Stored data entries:

(** The loop over the rows, cut in two. *)
Lemma fill_buildings_app (self : TanzaniaDataset)
      (features : image_features) (min_x min_y : Z)
      (rows1 rows2 : list building) :
  forall m m',
    fill_buildings polygon_covers self m (rows1 ++ rows2) features min_x min_y
    = Ok m' ->
    exists m1,
      fill_buildings polygon_covers self m rows1 features min_x min_y = Ok m1 /\
      fill_buildings polygon_covers self m1 rows2 features min_x min_y = Ok m'.
Proof.
  induction rows1 as [|row rows1 IH]; intros m m' E.
  - exists m. split; [reflexivity|exact E].
  - cbn [app fill_buildings] in *.
    destruct (extract_points_from_polygon _ _ _ _) as [points|e];
      cbn [bind] in *; [|discriminate].
    destruct (label_id_of self (lower (condition row))) as [id|e];
      cbn [bind] in *; [|discriminate].
    now apply IH.
Qed.

(** Rows that do not cover a cell leave it as it is. *)
Lemma fill_buildings_uncovered (self : TanzaniaDataset)
      (features : image_features) (min_x min_y r c : Z)
      (rows : list building) :
  0 <= r -> 0 <= c ->
  (forall b points,
      In b rows ->
      extract_points_from_polygon (geometry b) features min_x min_y
      = Ok points ->
      polygon_covers points r c = false) ->
  forall m m',
    fill_buildings polygon_covers self m rows features min_x min_y = Ok m' ->
    mask_cell m' r c = mask_cell m r c.
Proof.
  intros Hr Hc. induction rows as [|row rows IH]; intros Hun m m' E.
  - cbn in E. now injection E as <-.
  - cbn [fill_buildings] in E.
    destruct (extract_points_from_polygon (geometry row) features min_x min_y)
      as [points|e] eqn:Hp; cbn [bind] in E; [|discriminate].
    destruct (label_id_of self (lower (condition row))) as [id|e];
      cbn [bind] in E; [|discriminate].
    rewrite (IH (fun b pts Hb => Hun b pts (or_intror Hb)) _ _ E).
    rewrite fillPoly_cell by assumption.
    rewrite (Hun row points (or_introl eq_refl) Hp).
    now destruct (mask_cell m r c).
Qed.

> [EXERCISE OBJECTIVE]: Please write out only the lines from the one containing "induction rows1 as" to the end of the records above, exactly, both ends included.

> [RESPONSE FOR THIS EXERCISE]:
  induction rows1 as [|row rows1 IH]; intros m m' E.
  - exists m. split; [reflexivity|exact E].
  - cbn [app fill_buildings] in *.
    destruct (extract_points_from_polygon _ _ _ _) as [points|e];
      cbn [bind] in *; [|discriminate].
    destruct (label_id_of self (lower (condition row))) as [id|e];
      cbn [bind] in *; [|discriminate].
    now apply IH.
Qed.

(** Rows that do not cover a cell leave it as it is. *)
Lemma fill_buildings_uncovered (self : TanzaniaDataset)
      (features : image_features) (min_x min_y r c : Z)
      (rows : list building) :
  0 <= r -> 0 <= c ->
  (forall b points,
      In b rows ->
      extract_points_from_polygon (geometry b) features min_x min_y
      = Ok points ->
      polygon_covers points r c = false) ->
  forall m m',
    fill_buildings polygon_covers self m rows features min_x min_y = Ok m' ->
    mask_cell m' r c = mask_cell m r c.
Proof.
  intros Hr Hc. induction rows as [|row rows IH]; intros Hun m m' E.
  - cbn in E. now injection E as <-.
  - cbn [fill_buildings] in E.
    destruct (extract_points_from_polygon (geometry row) features min_x min_y)
      as [points|e] eqn:Hp; cbn [bind] in E; [|discriminate].
    destruct (label_id_of self (lower (condition row))) as [id|e];
      cbn [bind] in E; [|discriminate].
    rewrite (IH (fun b pts Hb => Hun b pts (or_intror Hb)) _ _ E).
    rewrite fillPoly_cell by assumption.
    rewrite (Hun row points (or_introl eq_refl) Hp).
    now destruct (mask_cell m r c).
Qed.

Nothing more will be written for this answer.